Segment Start: Material for the task

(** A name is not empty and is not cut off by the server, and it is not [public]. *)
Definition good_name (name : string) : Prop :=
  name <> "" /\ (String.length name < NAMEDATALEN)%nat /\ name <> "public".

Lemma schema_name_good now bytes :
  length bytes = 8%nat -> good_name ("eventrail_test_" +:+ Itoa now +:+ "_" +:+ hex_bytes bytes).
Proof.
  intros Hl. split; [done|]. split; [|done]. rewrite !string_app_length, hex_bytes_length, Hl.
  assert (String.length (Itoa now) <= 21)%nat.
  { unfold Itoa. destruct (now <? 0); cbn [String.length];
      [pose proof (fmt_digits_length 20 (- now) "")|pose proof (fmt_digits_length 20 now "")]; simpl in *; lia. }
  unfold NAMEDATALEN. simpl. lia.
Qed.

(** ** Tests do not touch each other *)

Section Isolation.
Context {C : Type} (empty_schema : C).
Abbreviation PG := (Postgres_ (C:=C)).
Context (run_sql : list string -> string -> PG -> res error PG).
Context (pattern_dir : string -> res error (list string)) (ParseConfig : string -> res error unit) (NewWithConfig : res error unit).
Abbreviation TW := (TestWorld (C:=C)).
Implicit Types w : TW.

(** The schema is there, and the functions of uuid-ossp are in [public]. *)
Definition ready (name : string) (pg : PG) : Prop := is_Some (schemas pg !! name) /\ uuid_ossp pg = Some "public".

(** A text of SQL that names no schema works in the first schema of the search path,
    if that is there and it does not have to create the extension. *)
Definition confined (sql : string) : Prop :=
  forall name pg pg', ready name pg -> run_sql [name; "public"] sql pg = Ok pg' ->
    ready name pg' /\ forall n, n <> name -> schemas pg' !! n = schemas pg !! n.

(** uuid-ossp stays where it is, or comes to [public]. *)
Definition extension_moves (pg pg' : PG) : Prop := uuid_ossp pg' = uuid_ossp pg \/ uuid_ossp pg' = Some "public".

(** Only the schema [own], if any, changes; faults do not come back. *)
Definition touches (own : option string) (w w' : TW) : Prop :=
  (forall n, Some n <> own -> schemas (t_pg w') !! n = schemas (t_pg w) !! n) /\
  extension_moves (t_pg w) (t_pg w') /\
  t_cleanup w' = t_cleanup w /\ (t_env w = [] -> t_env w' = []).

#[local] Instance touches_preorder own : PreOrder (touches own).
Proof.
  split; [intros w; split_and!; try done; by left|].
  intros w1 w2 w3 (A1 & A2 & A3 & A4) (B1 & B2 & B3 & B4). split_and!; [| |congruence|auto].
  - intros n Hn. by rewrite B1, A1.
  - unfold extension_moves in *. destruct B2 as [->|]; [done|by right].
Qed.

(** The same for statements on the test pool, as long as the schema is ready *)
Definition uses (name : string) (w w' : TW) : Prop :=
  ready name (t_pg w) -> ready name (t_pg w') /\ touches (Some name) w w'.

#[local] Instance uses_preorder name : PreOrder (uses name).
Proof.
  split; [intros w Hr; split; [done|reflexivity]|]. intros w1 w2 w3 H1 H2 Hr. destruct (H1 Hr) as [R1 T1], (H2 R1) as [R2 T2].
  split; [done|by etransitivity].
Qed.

Segment End: Material for the task
Segment Start: Material for the task

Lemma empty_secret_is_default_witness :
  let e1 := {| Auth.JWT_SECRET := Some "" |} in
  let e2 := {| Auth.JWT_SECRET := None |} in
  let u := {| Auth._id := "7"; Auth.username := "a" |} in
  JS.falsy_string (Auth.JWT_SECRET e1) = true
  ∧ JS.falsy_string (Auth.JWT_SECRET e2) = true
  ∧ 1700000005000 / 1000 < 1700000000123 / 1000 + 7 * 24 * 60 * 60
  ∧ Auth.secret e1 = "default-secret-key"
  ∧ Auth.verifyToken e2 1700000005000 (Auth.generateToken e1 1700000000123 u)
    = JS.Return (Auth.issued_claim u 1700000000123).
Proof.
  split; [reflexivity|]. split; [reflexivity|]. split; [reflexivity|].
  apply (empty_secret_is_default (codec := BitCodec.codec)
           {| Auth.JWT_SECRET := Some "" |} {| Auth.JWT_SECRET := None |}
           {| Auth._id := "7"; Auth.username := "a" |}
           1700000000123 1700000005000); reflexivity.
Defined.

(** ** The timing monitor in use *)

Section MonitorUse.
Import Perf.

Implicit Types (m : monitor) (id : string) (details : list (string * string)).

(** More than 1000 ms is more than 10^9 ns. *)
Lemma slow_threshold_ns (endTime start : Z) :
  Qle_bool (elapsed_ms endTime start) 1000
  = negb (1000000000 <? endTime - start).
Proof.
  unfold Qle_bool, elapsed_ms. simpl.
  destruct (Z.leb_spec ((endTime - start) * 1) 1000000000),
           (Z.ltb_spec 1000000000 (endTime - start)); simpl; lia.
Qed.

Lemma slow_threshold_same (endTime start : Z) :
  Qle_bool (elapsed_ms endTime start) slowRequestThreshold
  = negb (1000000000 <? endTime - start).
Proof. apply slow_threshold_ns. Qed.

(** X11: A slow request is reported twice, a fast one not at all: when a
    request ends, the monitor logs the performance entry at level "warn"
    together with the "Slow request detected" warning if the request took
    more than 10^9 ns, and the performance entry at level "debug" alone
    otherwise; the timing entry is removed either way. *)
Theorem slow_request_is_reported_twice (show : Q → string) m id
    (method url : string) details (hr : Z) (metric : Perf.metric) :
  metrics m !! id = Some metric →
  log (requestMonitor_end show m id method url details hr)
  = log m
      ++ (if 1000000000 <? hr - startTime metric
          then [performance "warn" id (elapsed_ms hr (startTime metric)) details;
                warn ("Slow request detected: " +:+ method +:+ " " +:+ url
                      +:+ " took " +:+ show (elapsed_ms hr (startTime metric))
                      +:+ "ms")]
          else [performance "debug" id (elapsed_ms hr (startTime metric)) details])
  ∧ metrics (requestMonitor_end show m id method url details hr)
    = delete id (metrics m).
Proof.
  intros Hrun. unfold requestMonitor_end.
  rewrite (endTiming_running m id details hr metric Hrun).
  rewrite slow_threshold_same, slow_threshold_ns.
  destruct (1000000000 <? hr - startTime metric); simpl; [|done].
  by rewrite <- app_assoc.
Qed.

Segment End: Material for the task

_Your task_: Could you repeat exactly the lines above from the line with "Definition touches (own" up to and including the line with "Definition uses (name", and only those?

_Exercise output_:
Definition touches (own : option string) (w w' : TW) : Prop :=
  (forall n, Some n <> own -> schemas (t_pg w') !! n = schemas (t_pg w) !! n) /\
  extension_moves (t_pg w) (t_pg w') /\
  t_cleanup w' = t_cleanup w /\ (t_env w = [] -> t_env w' = []).

#[local] Instance touches_preorder own : PreOrder (touches own).
Proof.
  split; [intros w; split_and!; try done; by left|].
  intros w1 w2 w3 (A1 & A2 & A3 & A4) (B1 & B2 & B3 & B4). split_and!; [| |congruence|auto].
  - intros n Hn. by rewrite B1, A1.
  - unfold extension_moves in *. destruct B2 as [->|]; [done|by right].
Qed.

(** The same for statements on the test pool, as long as the schema is ready *)
Definition uses (name : string) (w w' : TW) : Prop :=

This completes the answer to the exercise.